____ DATASET EXCERPTS

(* ===== verification/TreeTargets.v ===== *)
(** * Event targets and node records (client/component-tree.js)

    What an event needs of the component tree: the dispatch path from a target up to its
    root container, the listener that the latest props of the target hold, and the private
    records of host nodes. *)
From S2P Require Import Prelude JsValue DomHost DomTree DomPayload DomCommit RootMarkers ComponentTree.

Section Targets.
Context {Node D : Type} `{!EqDecision Node} `{!Countable Node} `{!Host Node D} (heap : ref -> jsobject).
Implicit Types (d : D) (m : markerState Node) (t : treeState Node) (n : Node).

(** ** Dispatch paths *)

Record pathEntry : Type := mkPathEntry {
  pe_hostOwner : option value;
  pe_index : nat;
  pe_isDirectEventTarget : bool;
  pe_isTargetHostInstance : bool;
  pe_latestPropsPresent : bool;
  pe_nodeType : value;
  pe_rootOwner : option value;
  pe_targetHostInstanceNode : Node;
  pe_targetHostInstanceToken : N;
  pe_targetNode : option Node }.

Definition createEventTargetDispatchPathEntryRecord d t (index : nat) n (token : N)
    (target : normalizationRecord (Node := Node)) : res pathEntry :=
  let* nodeType := nodeTypeOf d (inr n) in
  Ok (mkPathEntry (getHostInstanceOwnerFromToken t (Some token)) index
        (bool_decide (nr_directMountedHostInstanceToken target = Some token)) (index =? 0)%nat
        (propsPresent (getLatestPropsFromNode t (inr n))) nodeType
        (getRootOwnerFromHostInstanceToken t (Some token)) n token (nr_targetNode target)).

(** The inner loop: the next mounted node above, or the container root that ends the walk. *)
Fixpoint nextPathNode (fuel : nat) d m t (parent : option Node) :
    option (res (option Node * option (Node * value))) :=
  match parent with
  | None => Some (Ok (None, None))
  | Some p =>
      match fuel with
      | O => None
      | S fuel =>
          match assertTargetNodeDoesNotHaveMismatchedHostInstanceToken t p with
          | Throw e => Some (Throw e)
          | Ok _ =>
              match getContainerRoot m (inr p) with
              | Some owner => Some (Ok (None, Some (p, owner)))
              | None =>
                  match getMountedHostInstanceTokenFromNode t (inr p) with
                  | Some _ => Some (Ok (Some p, None))
                  | None => nextPathNode fuel d m t (parentNode d p)
                  end
              end
          end
      end
  end.

Fixpoint pathLoop (fuel : nat) d m t target (current : option Node) (entries : list pathEntry) :
    option (res (list pathEntry * option (Node * value))) :=
  match current with
  | None => Some (Ok (entries, None))
  | Some n =>
      match fuel with
      | O => None
      | S fuel' =>
          match (let* _ := assertTargetNodeDoesNotHaveMismatchedHostInstanceToken t n in
                 match getMountedHostInstanceTokenFromNode t (inr n) with
                 | Some token =>
                     let* e := createEventTargetDispatchPathEntryRecord d t (length entries) n token target in
                     Ok (entries ++ [e])
                 | None => Ok entries
                 end) with
          | Throw e => Some (Throw e)
          | Ok entries =>
              match nextPathNode fuel d m t (parentNode d n) with
              | None => None
              | Some (Throw e) => Some (Throw e)
              | Some (Ok (next, Some boundary)) => Some (Ok (entries, Some boundary))
              | Some (Ok (next, None)) => pathLoop fuel' d m t target next entries
              end
          end
      end
  end.

Record pathRecord : Type := mkPath {
  pr_containerRootBoundary : option (Node * value);
  pr_containerRootOwnerMatchesTargetRoot : option bool;
  pr_entries : list pathEntry;
  pr_ownerRootPreservedAcrossContainerRoot : bool;
  pr_ownerRootPreservedAcrossForeignContainerRoot : bool;
  pr_rootOwner : option value;
  pr_targetHostInstanceNode : option Node;
  pr_targetInst : option N;
  pr_targetRootOwnerMatchCount : nat;
  pr_targetRootOwnerMismatchCount : nat;
  pr_targetNormalizationRecord : normalizationRecord (Node := Node) }.

Definition sameOwner (a b : option value) : bool :=
  match a, b with Some v, Some w => strictEq v w | None, None => true | _, _ => false end.

Definition pathRecordOf (target : normalizationRecord (Node := Node)) (entries : list pathEntry)
    (boundary : option (Node * value)) : pathRecord :=
  let targetEntry := head entries in
  let targetRootOwner := targetEntry ≫= pe_rootOwner in
  let matchCount := match targetRootOwner with
    | None => 0
    | Some _ => length (List.filter (fun e => sameOwner (pe_rootOwner e) targetRootOwner) entries)
    end in
  let mismatchCount := match targetRootOwner with None => 0 | Some _ => length entries - matchCount end in
  let ownerMatches := match boundary, targetRootOwner with
    | Some (_, owner), Some root => Some (strictEq owner root) | _, _ => None end in
  let preserved := isSome boundary && isSome targetRootOwner && (mismatchCount =? 0)%nat in
  mkPath boundary ownerMatches entries preserved
    (preserved && bool_decide (ownerMatches = Some false))
    targetRootOwner (pe_targetHostInstanceNode <$> targetEntry)
    (pe_targetHostInstanceToken <$> targetEntry) matchCount mismatchCount target.

Definition createEventTargetDispatchPathRecord (fuel : nat) d m t
    (record : option (normalizationRecord (Node := Node))) : option (res pathRecord) :=
  match assertEventTargetNormalizationRecord record with
  | Throw e => Some (Throw e)
  | Ok target =>
      match pathLoop fuel d m t target (nr_closestMountedHostInstanceNode target) [] with
      | None => None
      | Some r => Some (let* p := r in Ok (pathRecordOf target (fst p) (snd p)))
      end
  end.

(** ** Names of host nodes *)

Definition lowerIfString (v : value) : option string :=
  match v with VStr s => Some (toLowerCase s) | _ => None end.

Definition getHostNodeName d n : res string :=
  let* nodeName := readProperty d n "nodeName" in
  match lowerIfString nodeName with
  | Some s => Ok s
  | None => let* tagName := readProperty d n "tagName" in Ok (default "" (lowerIfString tagName))
  end.

Definition nonEmptyString (v : value) : option string :=
  match v with VStr s => if decide (s = "") then None else Some s | _ => None end.

Definition getHostNodeLocalName d n : res (option string) :=
  let* localName := readProperty d n "localName" in
  match nonEmptyString localName with
  | Some s => Ok (Some (toLowerCase s))
  | None => let* name := getHostNodeName d n in Ok (nonEmptyString (VStr name))
  end.

Definition getHostNodeDisplayName d n : res (option string) :=
  let* nodeName := readProperty d n "nodeName" in
  match nonEmptyString nodeName with
  | Some s => Ok (Some s)
  | None =>
      let* tagName := readProperty d n "tagName" in
      match nonEmptyString tagName with
      | Some s => Ok (Some s)
      | None => let* localName := getHostNodeLocalName d n in Ok (toUpperCase <$> localName)
      end
  end.

Definition stringOf (v : value) : option string := match v with VStr s => Some s | _ => None end.

Definition getTextNodeContent d n : res string :=
  let* textContent := readProperty d n "textContent" in
  match stringOf textContent with
  | Some s => Ok s
  | None =>
      let* data := readProperty d n "data" in
      match stringOf data with
      | Some s => Ok s
      | None => let* v := readProperty d n "nodeValue" in Ok (default "" (stringOf v))
      end
  end.

(** ** Listener lookup *)

Definition shouldPreventMouseEvent (registrationName : string) d n (latestProps : ref) : res bool :=
  let* disabled := get (heap latestProps) "disabled" in
  if truthy disabled && bool_decide (registrationName ∈ disabledMouseEventRegistrationNames) then
    let* name := getHostNodeName d n in Ok (bool_decide (name ∈ interactiveTagNames))
  else Ok false.

Definition normalizeEventListenerRegistrationName (registrationName : value) : res (option string) :=
  match registrationName with
  | VNull | VUndef => Ok None
  | VStr s => if decide (s = "") then hostError "FAST_REACT_DOM_INVALID_EVENT_LISTENER_REGISTRATION_NAME"
              else Ok (Some s)
  | _ => hostError "FAST_REACT_DOM_INVALID_EVENT_LISTENER_REGISTRATION_NAME"
  end.

Inductive listenerStatus : Type :=
| NotApplicable
| NoMountedHostInstance
| MissingLatestProps
| DisabledInteractiveBlocked
| MissingListener
| PresentListener.

(** The visible record and its private payload (the latest props and the listener). *)
Record lookup : Type := mkLookup {
  lk_componentTreeStatus : string;
  lk_hostInstanceNode : option Node;
  lk_hostInstanceToken : option N;
  lk_hostOwner : option value;
  lk_rootOwner : option value;
  lk_latestProps : option value;
  lk_listener : option ref;
  lk_listenerStatus : listenerStatus;
  lk_registrationName : option string;
  lk_targetNormalizationRecord : normalizationRecord (Node := Node) }.

Definition lk_listenerFound (l : lookup) : bool := isSome (lk_listener l).

Definition createEventListenerTargetLookupRecordFromPayload t
    (target : normalizationRecord (Node := Node)) (name : option string) (n : option Node)
    (token : option N) (latestProps : option value) (listener : option ref) (status : listenerStatus) : lookup :=
  mkLookup (nr_status target) n token (getHostInstanceOwnerFromToken t token)
    (getRootOwnerFromHostInstanceToken t token) latestProps listener status name target.

(** The object that latest props must be. *)
Definition propsObjectOf (v : value) : option ref :=
  match v with VObj r | VFun r => Some r | _ => None end.
Lemma publishAll_attached payloads t : Forall (attached t) payloads ->
  exists t', publishAll payloads t = (Ok tt, t') /\ samePairs t t'
  /\ forall x, nodeProps t' !! x
       = match lastFor x payloads with
         | Some p => Some (nullIfUndefined (lp_latestProps p)) | None => nodeProps t !! x end.
Proof.
  induction payloads as [|p payloads IH] in t |- *; intros Hall.
  - exists t. by split_and!.
  - apply Forall_cons in Hall as [Hp Hall]. unfold publishAll in *. cbn [forEach].
    rewrite (publish_attached p t Hp). cbn [andThen].
    match goal with |- context [forEach _ _ ?t1] => destruct (IH t1) as (t' & -> & Hs & Hl) end.
    { eapply Forall_impl; [exact Hall|]. done. }
    exists t'. split; [done|]. split; [exact Hs|]. intros x. rewrite Hl, lastFor_cons. simpl.
    destruct (lastFor x payloads); [done|]. case_bool_decide as E; [by rewrite E, lookup_insert_eq|].
    by rewrite lookup_insert_ne.
Qed.

Lemma assertAllAttached_Ok t payloads :
  (exists us, assertAllAttached t payloads = Ok us) <-> Forall (attached t) payloads.
Proof.
  unfold assertAllAttached. split.
  - intros [us H%mapRes_Ok]. induction H; constructor; [by eapply assertAttached_Ok|done].
  - induction 1 as [|p l Hp _ [us IH]]; [by exists []|]. simpl.
    rewrite (proj2 (assertAttached_Ok t p tt) Hp). simpl. rewrite IH. simpl. eauto.
Qed.

(** The payload that a handoff publishes. *)
Definition handoffPublishes w (handoff : option N) (p : payload) : Prop :=
  exists h, getDomPropertyUpdateLatestPropsHandoffPayload w handoff = Some h
    /\ getLatestPropsCommitRecordPayload w (Some (hp_latestPropsCommitRecord h)) = Some p.
Definition publishable w t (handoff : option N) : Prop :=
  exists p, handoffPublishes w handoff p /\ attached t p.

Abbreviation payloadsOf w normalized :=
  (mapRes (fun p : option N * handoffPayload (Node := Node) =>
     getLatestPropsCommitPayload w (Some (hp_latestPropsCommitRecord (snd p)))) normalized).

(** The handoffs before the first one that the mutation module does not know. *)
Fixpoint knownHandoffs w (l : list (option N)) : list (option N) :=
  match l with
  | h :: l => match getDomPropertyUpdateLatestPropsHandoffPayload w h with Some _ => h :: knownHandoffs w l | None => [] end
  | [] => []
  end.

Lemma normalizeHandoffs_cases w l :
  let '(found, r) := normalizeHandoffs w l in
  map fst found = knownHandoffs w l
  /\ Forall (fun p => getDomPropertyUpdateLatestPropsHandoffPayload w (fst p) = Some (snd p)) found
  /\ match r with
     | Ok _ => map fst found = l
     | Throw _ => exists h, h ∈ l /\ getDomPropertyUpdateLatestPropsHandoffPayload w h = None
     end.
Proof.
  induction l as [|h l IH]; simpl; [by split_and!|].
  unfold getLatestPropsMutationHandoffPayload.
  destruct (getDomPropertyUpdateLatestPropsHandoffPayload w h) as [hp|] eqn:E.
  - destruct (normalizeHandoffs w l) as [found r]. destruct IH as (H1 & H2 & H3). simpl.
    split; [by f_equal|]. split; [by constructor|]. destruct r; [by f_equal|].
    destruct H3 as (h' & Hin & Hn). exists h'. split; [by right|done].
  - simpl. split; [done|]. split; [done|]. exists h. split; [left|done].
Qed.

Lemma rollbackAll_foldr handoffs w :
  rollbackLatestPropsMutationHandoffs heap handoffs w
  = foldr (fun h w => snd (rollbackDomPropertyUpdateLatestPropsHandoff heap h w)) w handoffs.
Proof.
  unfold rollbackLatestPropsMutationHandoffs. by rewrite <- fold_left_rev_right, rev_involutive.
Qed.

Lemma payloadsOf_Ok w found payloads : 
  Forall (fun p => getDomPropertyUpdateLatestPropsHandoffPayload w (fst p) = Some (snd p)) found ->
  payloadsOf w found = Ok payloads -> Forall2 (handoffPublishes w) (map fst found) payloads.
Proof.
  intros Hf H%mapRes_Ok. induction H as [|p q found l Hp _ IH]; simpl; [constructor|].
  apply Forall_cons in Hf as [Hh Hf]. constructor; [|by apply IH]. exists (snd p). split; [done|].
  unfold getLatestPropsCommitPayload in Hp. by destruct (getLatestPropsCommitRecordPayload w _); simplify_eq.
Qed.

Lemma handoffPublishes_fun w h p q : handoffPublishes w h p -> handoffPublishes w h q -> p = q.
Proof. intros (a & Ha & Hp) (b & Hb & Hq). congruence. Qed.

________

__YOUR GOAL__. Word for word, output the lines of the data from its first line through the line where "(propsPresent (getLatestPropsFromNode t" appears, and stop there.

__TASK OUTPUT__.
(* ===== verification/TreeTargets.v ===== *)
(** * Event targets and node records (client/component-tree.js)

    What an event needs of the component tree: the dispatch path from a target up to its
    root container, the listener that the latest props of the target hold, and the private
    records of host nodes. *)
From S2P Require Import Prelude JsValue DomHost DomTree DomPayload DomCommit RootMarkers ComponentTree.

Section Targets.
Context {Node D : Type} `{!EqDecision Node} `{!Countable Node} `{!Host Node D} (heap : ref -> jsobject).
Implicit Types (d : D) (m : markerState Node) (t : treeState Node) (n : Node).

(** ** Dispatch paths *)

Record pathEntry : Type := mkPathEntry {
  pe_hostOwner : option value;
  pe_index : nat;
  pe_isDirectEventTarget : bool;
  pe_isTargetHostInstance : bool;
  pe_latestPropsPresent : bool;
  pe_nodeType : value;
  pe_rootOwner : option value;
  pe_targetHostInstanceNode : Node;
  pe_targetHostInstanceToken : N;
  pe_targetNode : option Node }.

Definition createEventTargetDispatchPathEntryRecord d t (index : nat) n (token : N)
    (target : normalizationRecord (Node := Node)) : res pathEntry :=
  let* nodeType := nodeTypeOf d (inr n) in
  Ok (mkPathEntry (getHostInstanceOwnerFromToken t (Some token)) index
        (bool_decide (nr_directMountedHostInstanceToken target = Some token)) (index =? 0)%nat
        (propsPresent (getLatestPropsFromNode t (inr n))) nodeType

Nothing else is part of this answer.